[DATA FOR ANALYSIS]

Lemma same_second_learns_collide_witness :
  compact Samples.t0 = compact Samples.t0' /\
  keys (snd (enhanced_learn Samples.t0' "Always run tests"
               (snd (enhanced_learn Samples.t0 "Always run tests" Missing)))) =
    ["correction_20250101_120000_0"] /\
  total_corrections
    (snd (enhanced_learn Samples.t0' "Always run tests"
            (snd (enhanced_learn Samples.t0 "Always run tests" Missing)))) =
    Some 2%Z.
Proof.
  assert (Hsec : compact Samples.t0 = compact Samples.t0') by reflexivity.
  split; [exact Hsec|]. split.
  - rewrite (@same_second_learns_collide Samples.t0 Samples.t0'
               "Always run tests" Missing Hsec).
    vm_compute. reflexivity.
  - vm_compute. reflexivity.
Defined.

End SameSecond.

Section InCallDuplicates.

Import CorrectionDetector.

(** Within one call of [enhanced_learn.py] nothing is deduplicated: two
    identical matches are stored as two records. *)
Example enhanced_learn_keeps_duplicates :
  Learning.keys
    (snd (EnhancedLearn.enhanced_learn Samples.t0
            ("always x" ++ ClaudeMdUpdater.nl ++ "always x") Missing)) =
  ["correction_20250101_120000_0"; "correction_20250101_120000_1"].
Proof. vm_compute. reflexivity. Qed.

Lemma list_string_eqb_eq (a b : list string) :
  list_string_eqb a b = true <-> a = b.
Proof.
  unfold list_string_eqb. destruct (list_eq_dec string_dec a b); split;
    congruence.
Qed.

Lemma seen_In (p : list string) (seen : list (list string)) :
  existsb (list_string_eqb p) seen = true <-> In p seen.
Proof.
  rewrite existsb_exists. split.
  - intros (q & Hq & He). apply list_string_eqb_eq in He. now subst.
  - intros H. exists p. split; [exact H|]. now apply list_string_eqb_eq.
Qed.

Lemma unique_by_pattern_fresh (l : list correction) :
  forall seen c, In c (unique_by_pattern seen l) -> ~ In (c_pattern c) seen.
Proof.
  induction l as [|x l IH]; intros seen c; simpl; [tauto|].
  destruct (existsb (list_string_eqb (c_pattern x)) seen) eqn:E.
  - apply IH.
  - intros [->|Hin].
    + intros H. apply seen_In in H. congruence.
    + intros H. apply (IH _ _ Hin). now right.
Qed.

Lemma unique_by_pattern_NoDup (l : list correction) :
  forall seen, NoDup (map c_pattern (unique_by_pattern seen l)).
Proof.
  induction l as [|x l IH]; intros seen; simpl; [constructor|].
  destruct (existsb (list_string_eqb (c_pattern x)) seen); [apply IH|].
  simpl. constructor; [|apply IH].
  intros H. apply in_map_iff in H. destruct H as (c & Hc & Hin).
  apply (unique_by_pattern_fresh _ _ _ Hin). left. now symmetry.
Qed.

(** In the detector, candidates of one call with the same captured
    fragments are kept once. *)
Lemma detect_corrections_NoDup (now : stamp) (message : string) :
  NoDup (map c_pattern (detect_corrections now message)).
Proof.
  unfold detect_corrections, _deduplicate_corrections.
  match goal with
  | |- NoDup (map _ (match ?l with _ => _ end)) => destruct l
  end; [constructor|apply unique_by_pattern_NoDup].
Qed.

(** Each stored entry takes the current length of the list as its index,
    so a later call never writes over an earlier entry. *)
Lemma append_entries_length (now : stamp) (ctx : dict string)
    (cs : list correction) :
  forall stored,
    List.length (AutoCorrectionPipeline.append_entries now ctx cs stored) =
    (List.length stored + List.length cs)%nat.
Proof.
  induction cs as [|c cs IH]; intros stored; simpl; [lia|].
  rewrite IH, length_app. simpl. lia.
Qed.

End InCallDuplicates.

(* ================================================================== *)
(** ** Initial confidence *)

Section InitialConfidence.

Import CorrectionDetector Extraction.

Lemma boosted_is_natural_sum (category text : string) :
  boosted_confidence category text = natural_sum category text.
Proof.
  unfold boosted_confidence, natural_sum, explicit_language, clear_structure,
         imperative, punctuated, base_confidence.
  simpl existsb. rewrite orb_false_r, !orb_assoc. reflexivity.
Qed.

Lemma py_min_one_le (x : float) : leb (py_min one x) one = true.
Proof.
  unfold py_min. destruct (ltb x one) eqn:E; [now apply ltb_leb|reflexivity].
Qed.

(** C7, as the code has it.  The initial confidence of a candidate is the
    smaller of 1.0 and the sum of the base 0.7, the boost of its category
    (0.2 for dont_do_instead and use_instead, 0.1 for always_rule and
    never_rule, 0.15 for correction, nothing otherwise), 0.1 for imperative
    wording and 0.05 for a comma or full stop: it is clamped when it is
    computed, and so never exceeds 1.0.  The example sentence yields a
    dont_do_instead candidate with its two fragments and confidence 0.95,
    which is at least 0.9. *)
Theorem initial_confidence_clamped (category text : string) :
  _calculate_confidence category text = py_min one (natural_sum category text)
  /\ leb (_calculate_confidence category text) one = true
  /\ In example_candidate (detect_corrections Samples.t0 example_text)
  /\ geb (c_confidence example_candidate) (dec 9 1) = true.
Proof.
  unfold _calculate_confidence. rewrite boosted_is_natural_sum.
  split; [reflexivity|]. split; [apply py_min_one_le|].
  split; [vm_compute; left; reflexivity|vm_compute; reflexivity].
Qed.

(** C7 as stated fails: with the category boost, imperative wording and
    punctuation together the sum passes 1.0, and the code returns 1.0. *)
Lemma natural_sum_exceeds_one :
  ~ claimed_initial_confidence "dont_do_instead" crowded_text.
Proof.
  intros [_ H]. vm_compute in H. discriminate H.
Qed.

Example crowded_candidate_is_clamped :
  map (fun c => (c_type c, c_pattern c, c_confidence c))
      (detect_corrections Samples.t0 crowded_text) =
  [("dont_do_instead", ["always do x"; "do y"], one);
   ("always_rule", ["do x, do y"], dec 95 2)].
Proof. vm_compute. reflexivity. Qed.

End InitialConfidence.

(* ================================================================== *)
(** ** Queries *)

Section Queries.

Import QueryPatterns Querying.

Lemma filter_patterns_In (kws : list string) (ctype : string)
    (l : list entity) (e : entity) :
  In e (filter_patterns kws ctype (filter is_user_correction l)) <->
  In e l /\ passes kws ctype e = true.
Proof.
  unfold filter_patterns, passes.
  destruct kws as [|kw kws]; destruct ctype as [|ch ctype];
    rewrite ?filter_In, ?andb_true_iff; tauto.
Qed.

Lemma selected_In (kws : list string) (ctype : string) (mem : memory)
    (e : entity) :
  In e (selected kws ctype mem) <->
  In e (dict_values (entities_of mem)) /\ passes kws ctype e = true.
Proof. unfold selected. rewrite sort_desc_In. apply filter_patterns_In. Qed.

[/DATA FOR ANALYSIS]

▸ **THE PROBLEM**:
One stretch of the lines above is wanted, from the line that contains "unfold filter_patterns, passes." through the line that contains "In e (dict_values". Output it exactly.

▸ **TASK RESULT**:
  unfold filter_patterns, passes.
  destruct kws as [|kw kws]; destruct ctype as [|ch ctype];
    rewrite ?filter_In, ?andb_true_iff; tauto.
Qed.

Lemma selected_In (kws : list string) (ctype : string) (mem : memory)
    (e : entity) :
  In e (selected kws ctype mem) <->
  In e (dict_values (entities_of mem)) /\ passes kws ctype e = true.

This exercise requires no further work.